What if Christian Education were not a curriculum that children go to learn, not a program that we master, but instead the nurturing of one another in every faith and circumstance? Challenging and being challenged “What are you looking for?” When we marry, are we committing to sharing our bed and checking account, children and finances, or is there a spiritual union? When we baptize our children, are we giving them a name and celebrating their presence, or questioning all our commitments of life and death as being in the hand of God? When we retire are we changing our routine, giving up our identity, or choosing to enter into a time of mentoring and volunteerism, or what?

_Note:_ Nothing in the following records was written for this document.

(* ===== verification/IlbcDec.v ===== *)
(** The state of the iLBC decoder ([codecs/ilbc/defines.h], [init_decode.c]). *)
From S2P Require Import Prelude IlbcBits IlbcTables IlbcLsf.

Definition BLOCKL_20MS : Z := 160.
Definition BLOCKL_30MS : Z := 240.
Definition BLOCKL_MAX : Z := 240.
Definition NSUB_20MS : Z := 4.
Definition NSUB_30MS : Z := 6.
Definition NSUB_MAX : Z := 6.
Definition NASUB_20MS : Z := 2.
Definition NASUB_30MS : Z := 4.
Definition LPC_N_20MS : Z := 1.
Definition LPC_N_30MS : Z := 2.
Definition NO_OF_BYTES_20MS : Z := 38.
Definition NO_OF_BYTES_30MS : Z := 50.
Definition ENH_NBLOCKS_TOT : Z := 8.
Definition ENH_BUFL : Z := 640.
Definition ENH_BUFL_FILTEROVERHEAD : Z := 3.


Record iLBC_Dec_Inst_t := mkDec {
  d_mode : Z;
  d_blockl : Z;
  d_nsub : Z;
  d_nasub : Z;
  d_no_of_bytes : Z;
  d_no_of_words : Z;
  d_lpc_n : Z;
  d_state_short_len : Z;
  d_syntMem : list Z;
  d_lsfdeqold : list Z;
  d_last_lag : Z;
  d_consPLICount : Z;
  d_prev_enh_pl : Z;
  d_perSquare : Z;
  d_prevScale : Z;
  d_prevPLI : Z;
  d_prevLag : Z;
  d_prevLpc : list Z;
  d_prevResidual : list Z;
  d_seed : Z;
  d_old_syntdenum : list Z;
  d_hpimemx : list Z;
  d_hpimemy : list Z;
  d_use_enhancer : Z;
  d_enh_buf : list Z;
  d_enh_period : list Z;
}.

#[export] Instance eta_dec : Eta iLBC_Dec_Inst_t := fun r =>
  mkDec (d_mode r) (d_blockl r) (d_nsub r) (d_nasub r) (d_no_of_bytes r) (d_no_of_words r) (d_lpc_n r) (d_state_short_len r)
    (d_syntMem r) (d_lsfdeqold r) (d_last_lag r) (d_consPLICount r) (d_prev_enh_pl r) (d_perSquare r) (d_prevScale r)
    (d_prevPLI r) (d_prevLag r) (d_prevLpc r) (d_prevResidual r) (d_seed r) (d_old_syntdenum r) (d_hpimemx r)
    (d_hpimemy r) (d_use_enhancer r) (d_enh_buf r) (d_enh_period r).

(** ** [init_decode.c] *)

(** The variables that depend on the frame size. *)
Definition frame_size (mode : Z) (d : iLBC_Dec_Inst_t) : option iLBC_Dec_Inst_t :=
  if mode =? 30 then
    Some (d <| d_blockl := BLOCKL_30MS |> <| d_nsub := NSUB_30MS |> <| d_nasub := NASUB_30MS |> <| d_lpc_n := LPC_N_30MS |>
      <| d_no_of_bytes := NO_OF_BYTES_30MS |> <| d_no_of_words := NO_OF_WORDS_30MS |>
      <| d_state_short_len := STATE_SHORT_LEN_30MS |>)
  else if mode =? 20 then
    Some (d <| d_blockl := BLOCKL_20MS |> <| d_nsub := NSUB_20MS |> <| d_nasub := NASUB_20MS |> <| d_lpc_n := LPC_N_20MS |>
      <| d_no_of_bytes := NO_OF_BYTES_20MS |> <| d_no_of_words := NO_OF_WORDS_20MS |>
      <| d_state_short_len := STATE_SHORT_LEN_20MS |>)
  else None.

(** Every buffer is cleared as a whole; [prevScale] keeps its value. *)
Definition InitDecode (d : iLBC_Dec_Inst_t) (mode use_enhancer : Z) : Z * iLBC_Dec_Inst_t :=
  let d := d <| d_mode := mode |> in
  match frame_size mode d with
  | None => (-1, d)
  | Some d =>
      let zeros n := replicate (Z.to_nat n) 0 in
      let d := d <| d_lsfdeqold := kLsfMean |> <| d_syntMem := zeros LPC_FILTERORDER |>
                 <| d_old_syntdenum := concat (replicate (Z.to_nat NSUB_MAX) (4096 :: zeros LPC_FILTERORDER)) |>
                 <| d_last_lag := 20 |> <| d_consPLICount := 0 |> <| d_prevPLI := 0 |> <| d_perSquare := 0 |>
                 <| d_prevLag := 120 |> <| d_prevLpc := 4096 :: zeros LPC_FILTERORDER |>
                 <| d_prevResidual := zeros BLOCKL_MAX |> <| d_seed := 777 |>
                 <| d_hpimemx := zeros 2 |> <| d_hpimemy := zeros 4 |> <| d_use_enhancer := use_enhancer |>
                 <| d_enh_buf := zeros (ENH_BUFL + ENH_BUFL_FILTEROVERHEAD) |>
                 <| d_enh_period := replicate (Z.to_nat ENH_NBLOCKS_TOT) 160 |> <| d_prev_enh_pl := 0 |> in
      (d_blockl d, d)
  end.

(** ** The invariant *)

(** An array of [n] samples. *)
Definition array (n : Z) (l : list Z) : Prop := zlen l = n /\ Forall in_s16 l.

(** The sizes that belong to a frame length. *)
Definition frame_params (mode : Z) (d : iLBC_Dec_Inst_t) : Prop :=
  (mode = 20 /\ d_blockl d = 160 /\ d_nsub d = 4 /\ d_nasub d = 2 /\ d_lpc_n d = 1 /\ (d_no_of_words d = 19 /\ d_no_of_bytes d = 38) /\
     d_state_short_len d = 57) \/
  (mode = 30 /\ d_blockl d = 240 /\ d_nsub d = 6 /\ d_nasub d = 4 /\ d_lpc_n d = 2 /\ (d_no_of_words d = 25 /\ d_no_of_bytes d = 50) /\
     d_state_short_len d = 58).

Record dec_ok (mode : Z) (d : iLBC_Dec_Inst_t) : Prop := mkDecOk {
  ok_mode : d_mode d = mode;
  ok_params : frame_params mode d;
  ok_syntMem : array 10 (d_syntMem d);
  ok_lsf : zlen (d_lsfdeqold d) = 10 /\ Forall (fun x => 0 <= x < 32768) (d_lsfdeqold d);
  ok_last_lag : 19 <= d_last_lag d <= 119;
  ok_prevLag : 16 <= d_prevLag d <= 122;
  ok_prevScale : d_prevPLI d = 1 -> 0 <= d_prevScale d <= 7;
  ok_perSquare : in_s16 (d_perSquare d);
  ok_prevLpc : array 11 (d_prevLpc d);
  ok_prevResidual : array 240 (d_prevResidual d);
  ok_old_syntdenum : array 66 (d_old_syntdenum d);
  ok_hpimemx : array 2 (d_hpimemx d);
  ok_hpimemy : array 4 (d_hpimemy d);
  ok_enh_buf : array 643 (d_enh_buf d);
  ok_enh_period : zlen (d_enh_period d) = 8 /\ Forall (fun x => 80 <= x <= 480) (d_enh_period d);
}.

Lemma array_zeros n : 0 <= n -> array n (replicate (Z.to_nat n) 0).
Proof. intros. split; [rewrite zlen_replicate; lia|]. apply Forall_replicate. unfold in_s16. lia. Qed.

(** [InitDecode] makes an instance usable whatever it held, for the two frame lengths. *)
Lemma InitDecode_ok d mode e : mode = 20 \/ mode = 30 ->
  exists d', InitDecode d mode e = (8 * mode, d') /\ dec_ok mode d'.
Proof.
  intros [-> | ->]; unfold InitDecode; cbn [frame_size Z.eqb Pos.eqb]; eexists; (split; [reflexivity|]); split; cbn;
    try (split; [reflexivity|repeat constructor; unfold in_s16; lia]); try done; try (unfold in_s16; lia).
  all: unfold frame_params; cbn; tauto.
Qed.
(* ===== verification/IlbcEnh.v ===== *)
(** The enhancer of the iLBC decoder ([codecs/ilbc/]): every block of the residual is
    mixed with the pitch cycles around it.  [nearest_neighbor.c], [my_corr.c],
    [enh_upsample.c], [refiner.c], [get_sync_seq.c], [smooth_out_data.c],
    [smooth.c], [enhancer.c]. *)
From S2P Require Import Prelude SplMath SplFilt IlbcTables IlbcLsf IlbcDec IlbcExc IlbcPlc.

Definition ENH_BLOCKL : Z := 80.
Definition ENH_BLOCKL_HALF : Z := 40.
Definition ENH_HL : Z := 3.
Definition ENH_SLOP : Z := 2.
Definition ENH_OVERHANG : Z := 2.
Definition ENH_UPS0 : Z := 4.
Definition ENH_FL0 : Z := 3.
Definition ENH_FLO_MULT2_PLUS1 : Z := 7.
Definition ENH_VECTL : Z := 86.
Definition ENH_CORRDIM : Z := 5.
Definition ENH_A0 : Z := 819.
Definition ENH_A0_MINUS_A0A0DIV4 : Z := 848256041.
Definition ENH_A0DIV2 : Z := 26843546.

(** ** [nearest_neighbor.c] *)

(** The index of the entry closest to [value]: the first with the least square distance. *)
Definition NearestNeighbor (array : list Z) (value arlength : Z) : option Z :=
  crit ← each arlength (fun i => a ← aget array i; let diff := s16 (a - value) in Some (mul_16_16 diff diff));
  Some (s16 (MinIndexW32 crit)).

(** ** [my_corr.c] *)

(** [seq1] and [seq2] are entries of one array. *)
Definition MyCorr (buf : list Z) (seq1 dim1 seq2 dim2 : Z) : option (list Z) :=
  max ← max_abs buf seq1 dim1;
  let scale := s16 (2 * size_w32 max - 26) in
  let scale := if scale <? 0 then 0 else scale in
  CrossCorrelation buf seq2 buf seq1 dim2 (s16 (dim1 - dim2 + 1)) scale 1.

(** ** [enh_upsample.c] *)

(** For every place of the output four times denser: the last input entry and the first
    coefficient that meet, and how many terms there are. *)
Definition ups_rows : list (Z * Z * nat) := [(2, 1, 3%nat); (3, 1, 4%nat); (4, 1, 5%nat); (4, 2, 4%nat); (4, 3, 3%nat)].

Definition ups_sum (seq1 polyp : list Z) (row : Z * Z * nat) : option Z :=
  let '(ps, pp, n) := row in
  for_loop n 0 (fun k sum => x ← aget seq1 (ps - k); c ← aget polyp (pp + k); Some (s32 (sum + mul_16_16 x c))) 0.

Definition EnhUpsample (seq1 : list Z) : option (list Z) :=
  each (ENH_UPS0 * ENH_CORRDIM) (fun q =>
    row ← aget ups_rows (q / ENH_UPS0);
    polyp ← aget kEnhPolyPhaser (q mod ENH_UPS0);
    ups_sum seq1 polyp row).

(** ** [refiner.c] *)

(** [WebRtcSpl_FilterMAFastQ12] with input from entry [base] and output from entry [o] of
    one array on. *)
Definition filter_ma_shared (vect : list Z) (base o : Z) (B : list Z) (len : Z) : option (list Z) :=
  for_loop (Z.to_nat len) 0 (fun i vect => s ← ma_sum B vect (base + i) 0; aset vect (o + i) (sat_q12 s)) vect.

(** [WebRtcSpl_AddAffineVectorToVector]. *)
Definition AddAffineVectorToVector (out inp : list Z) (gain add_constant right_shifts length : Z) : option (list Z) :=
  for_loop (Z.to_nat length) 0 (fun i out =>
    x ← aget inp i;
    y ← aget out i;
    aset out i (s16 (y + s16 (Z.shiftr (s32 (mul_16_16 x gain + add_constant)) right_shifts)))) out.

(** Where the search begins and how many places it has. *)
Definition search_segment (estSegPos idatal : Z) : Z * Z :=
  let estSegPosRounded := s16 (Z.shiftr (estSegPos - 2) 2) in
  let searchSegStartPos := s16 (estSegPosRounded - ENH_SLOP) in
  let searchSegStartPos := if searchSegStartPos <? 0 then 0 else searchSegStartPos in
  let searchSegEndPos := s16 (estSegPosRounded + ENH_SLOP) in
  let searchSegEndPos := if idatal <=? searchSegEndPos + ENH_BLOCKL then s16 (idatal - ENH_BLOCKL - 1) else searchSegEndPos in
  (searchSegStartPos, s16 (searchSegEndPos - searchSegStartPos + 1)).

(** The correlations as [int16_t], in an array of [ENH_CORRDIM] entries. *)
Definition corr_vec (corrVecTemp : list Z) (corrdim : Z) : option (list Z) :=
  let scalefact := size_w32 (MaxAbsValueW32C corrVecTemp) - 15 in
  corrVec ← each corrdim (fun i => c ← aget corrVecTemp i; Some (s16 (if 0 <? scalefact then Z.shiftr c scalefact else c)));
  astore (replicate (Z.to_nat ENH_CORRDIM) 0) 0 corrVec.

(** The samples around [st], zeros outside of the buffer. *)
Definition refine_vect (idata : list Z) (idatal st : Z) : option (list Z) :=
  let zeros n := replicate (Z.to_nat n) 0 in
  if st <? 0 then v ← aload idata 0 (ENH_VECTL + st); Some (zeros (- st) ++ v)
  else
    let en := s16 (st + ENH_VECTL) in
    if idatal <? en then v ← aload idata st (ENH_VECTL - (en - idatal)); Some (v ++ zeros (en - idatal))
    else aload idata st ENH_VECTL.

(** The start position that is refined, and the sum of the segments. *)
Definition Refiner (idata : list Z) (idatal centerStartPos estSegPos : Z) (surround : list Z) (gain : Z)
    : option (Z * list Z) :=
  let '(searchSegStartPos, corrdim) := search_segment estSegPos idatal in
  corrVecTemp ← MyCorr idata searchSegStartPos (s16 (corrdim + ENH_BLOCKL - 1)) centerStartPos ENH_BLOCKL;
  corrVec ← corr_vec corrVecTemp corrdim;
  corrVecUps ← EnhUpsample corrVec;
  v ← aload corrVecUps 0 (ENH_UPS0 * corrdim);
  let tloc := s16 (MaxIndexW32 v) in
  let updStartPos := s16 (s16 (mul_16_16 searchSegStartPos 4) + tloc + 4) in
  let tloc2 := s16 (Z.shiftr (tloc + 3) 2) in
  vect ← refine_vect idata idatal (s16 (searchSegStartPos + tloc2 - ENH_FL0));
  let fraction := s16 (s16 (mul_16_16 tloc2 ENH_UPS0) - tloc) in
  polyp ← aget kEnhPolyPhaser fraction;
  vect ← filter_ma_shared vect (ENH_FLO_MULT2_PLUS1 - 1) 0 (rev polyp) ENH_BLOCKL;
  surround ← AddAffineVectorToVector surround vect gain 32768 16 ENH_BLOCKL;
  Some (updStartPos, surround).

(** ** [get_sync_seq.c] *)

(** A block before the last one, which begins at [pos] and whose period is entry [lagBlock]
    (the neighbour is all that is read of the arrays [blockStartPos] and [lagBlock]). *)
Definition sync_past (idata : list Z) (idatal centerStartPos : Z) (period plocs : list Z) (periodl q : Z) (st : Z * Z * list Z)
    : option (Z * Z * list Z) :=
  let '(pos, lagBlock, surround) := st in
  p ← aget period lagBlock;
  let pos := s16 (pos - p) in
  lagBlock ← NearestNeighbor plocs (s16 (pos + s16 (mul_16_16 4 ENH_BLOCKL_HALF) - p)) periodl;
  r ← (if 0 <=? pos - s16 (mul_16_16 4 ENH_OVERHANG) then
         w ← aget kEnhWt q;
         Refiner idata idatal centerStartPos pos surround w
       else Some (pos, surround));
  Some (r.1, lagBlock, r.2).

(** A block behind the last one. *)
Definition sync_future (idata : list Z) (idatal centerStartPos : Z) (period plocs2 : list Z) (periodl hl q : Z) (st : Z * list Z)
    : option (Z * list Z) :=
  let '(pos, surround) := st in
  lagBlock ← NearestNeighbor plocs2 (s16 (pos + s16 (mul_16_16 4 ENH_BLOCKL_HALF))) periodl;
  p ← aget period lagBlock;
  let pos := s16 (pos + p) in
  if pos + s16 (mul_16_16 4 (ENH_BLOCKL + ENH_OVERHANG)) <? s16 (mul_16_16 4 idatal) then
    w ← aget kEnhWt (2 * hl - q);
    Refiner idata idatal centerStartPos pos surround w
  else Some (pos, surround).

Definition GetSyncSeq (idata : list Z) (idatal centerStartPos : Z) (period plocs : list Z) (periodl hl : Z) (surround : list Z)
    : option (list Z) :=
  let centerEndPos := s16 (centerStartPos + ENH_BLOCKL - 1) in
  lagBlock ← NearestNeighbor plocs (s16 (mul_16_16 2 (centerStartPos + centerEndPos))) periodl;
  let pos := s16 (mul_16_16 4 centerStartPos) in
  r ← for_loop (Z.to_nat hl) 0 (fun k => sync_past idata idatal centerStartPos period plocs periodl (hl - 1 - k)) (pos, lagBlock, surround);
  let surround := r.2 in
  plocs2 ← each periodl (fun i => l ← aget plocs i; p ← aget period i; Some (s16 (l - p)));
  r ← for_loop (Z.to_nat hl) (hl + 1) (sync_future idata idatal centerStartPos period plocs2 periodl hl) (pos, surround);
  Some r.2.

(** ** [smooth_out_data.c] *)

(** The output and the energy of its difference to [psseq]. *)
Definition Smooth_odata (psseq surround : list Z) (C : Z) : option (list Z * Z) :=
  odata ← each 80 (fun i => x ← aget surround i; Some (s16 (Z.shiftr (s32 (mul_16_16 C x + 1024)) 11)));
  errs ← for_loop 80 0 (fun i errs =>
           p ← aget psseq i;
           o ← aget odata i;
           let err := s16 (Z.shiftr (p - o) 3) in
           Some (s32 (errs + mul_16_16 err err))) 0;
  Some (odata, errs).

(** ** [smooth.c] *)

(** The inner products of the block [x] and its surroundings [y], and their scale. *)
Definition smooth_products (current surround : list Z) : Z * Z * Z * Z :=
  let maxtot := Z.max (MaxAbsValueW16C current) (MaxAbsValueW16C surround) in
  let scale := Z.max 0 (s16 (2 * size_w32 maxtot - 26)) in
  let w00 := DotProductWithScale current current scale in
  let w11 := DotProductWithScale surround surround scale in
  let w10 := DotProductWithScale surround current scale in
  (scale, if w00 <? 0 then WORD32_MAX else w00, w10, if w11 <? 0 then WORD32_MAX else w11).

(** The gain [C] of the first try, in Q11, and the largest error that it may have. *)
Definition smooth_first (scale w00 w11 : Z) : Z * Z :=
  let scale1 := 31 - size_w32 w00 in
  let scale2 := 15 - size_w32 w11 in
  let scale1' := if scale1 - 16 <? scale2 then scale1 else s16 (scale2 + 16) in
  let scale2' := if scale1 - 16 <? scale2 then s16 (scale1 - 16) else scale2 in
  let w00prim := s32 (Z.shiftl w00 scale1') in
  let w11prim := s16 (shift_w32 w11 scale2') in
  let C := if 64 <? w11prim then s16 (SqrtFloor (s32 (Z.shiftl (DivW32W16 w00prim w11prim) 6))) else 1 in
  let crit := if 31 <? 6 - scale + scale1' then 0
              else shift_w32 (s32 (ENH_A0 * Z.shiftr w00prim 14)) (- (6 - scale + scale1')) in
  (C, crit).

(** The difference between the cycles, in Q16. *)
Definition smooth_denom (w00 w10 w11 bitsw00 bitsw11 : Z) : Z :=
  let scale := - Z.max (bitsw00 - 15) (bitsw11 - 15) in
  let p00 := s16 (shift_w32 w00 scale) in
  let p10 := s16 (shift_w32 w10 scale) in
  let p11 := s16 (shift_w32 w11 scale) in
  let w00w00 := mul_16_16 p00 p00 in
  if 65536 <? w00w00 then
    let endiff := Z.max 0 (s32 (mul_16_16 p11 p00 - mul_16_16 p10 p10)) in
    DivW32W16 endiff (s16 (Z.shiftr w00w00 16))
  else 65536.

(** The gains [A] (Q9) and [B] (Q14) that keep the power. *)
Definition smooth_gains (w00 w10 w11 bitsw00 bitsw10 bitsw11 : Z) : Z * Z :=
  let denom := smooth_denom w00 w10 w11 bitsw00 bitsw11 in
  if 7 <? denom then
    let scale := s16 (size_w32 denom - 15) in
    let denomW16 := if 0 <? scale then s16 (Z.shiftr denom scale) else s16 denom in
    let num := if 0 <? scale then Z.shiftr ENH_A0_MINUS_A0A0DIV4 scale else ENH_A0_MINUS_A0A0DIV4 in
    let A := s16 (SqrtFloor (DivW32W16 num denomW16)) in
    let scale1 := s16 (31 - bitsw10) in
    let scale2 := s16 (21 - scale1) in
    let w10prim := s32 (Z.shiftl w10 scale1) in
    let w00prim := shift_w32 w00 (- scale2) in
    let scale := s16 (bitsw00 - scale2 - 15) in
    let w10prim := if 0 <? scale then Z.shiftr w10prim scale else w10prim in
    let w00prim := if 0 <? scale then Z.shiftr w00prim scale else w00prim in
    if (0 <? w00prim) && (0 <? w10prim) then
      let w11_div_w00 := DivW32W16 w10prim (s16 w00prim) in
      let B_W32 := if 31 <? size_w32 w11_div_w00 + size_w32 A then 0
                   else s32 (1073741824 - ENH_A0DIV2 - s32 (A * w11_div_w00)) in
      (A, s16 (Z.shiftr B_W32 16))
    else (0, 16384)
  else (0, 16384).

Definition Smooth (current surround : list Z) : option (list Z) :=
  let '(scale, w00, w10, w11) := smooth_products current surround in
  let '(C, crit) := smooth_first scale w00 w11 in
  r ← Smooth_odata current surround C;
  let '(odata, errs) := r in
  if crit <? errs then
    let w00' := if w00 <? 1 then 1 else w00 in
    let '(A, B) := smooth_gains w00' w10 w11 (size_w32 w00) (size_w32 (abs_w32 w10)) (size_w32 w11) in
    Some (ScaleAndAddVectors surround A 9 current B 14)
  else Some odata.

(** ** [enhancer.c] *)

Definition Enhancer (idata : list Z) (idatal centerStartPos : Z) (period plocs : list Z) (periodl : Z) : option (list Z) :=
  surround ← GetSyncSeq idata idatal centerStartPos period plocs periodl ENH_HL (replicate (Z.to_nat ENH_BLOCKL) 0);
  current ← aload idata centerStartPos ENH_BLOCKL;
  Smooth current surround.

A monumental shift has taken place in this church, a response to Christ's call like that of Peter and Andrew, James and John. There was a time, when the membership of the church and membership of the Country Club were virtually indistinguishable. We were a Pillar church, where membership meant something. In recent years, I cannot recall a circumstance in this community, that has not affected this congregation. Domestic Violence, Alcohol abuse, Embezzlement, Divorce, Cancer, our Schools, our Investments and Economy, War, Health care, Political unrest. Rather than trying to take on relevant issues, we have become relevant, and the faith and spirit of every person has become something vital. Personally, I struggle whenever I hear reference to our Village or Town because of property values or affluence, because every individual struggles with their faith, with their own arrogance. Human life would be better if instead of admitting getting caught, we could confess our arrogance and repent, but that might mean acceptance that the Kingdom of God really is at hand. It is far easier to deceive ourselves with our arrogance that we are in control.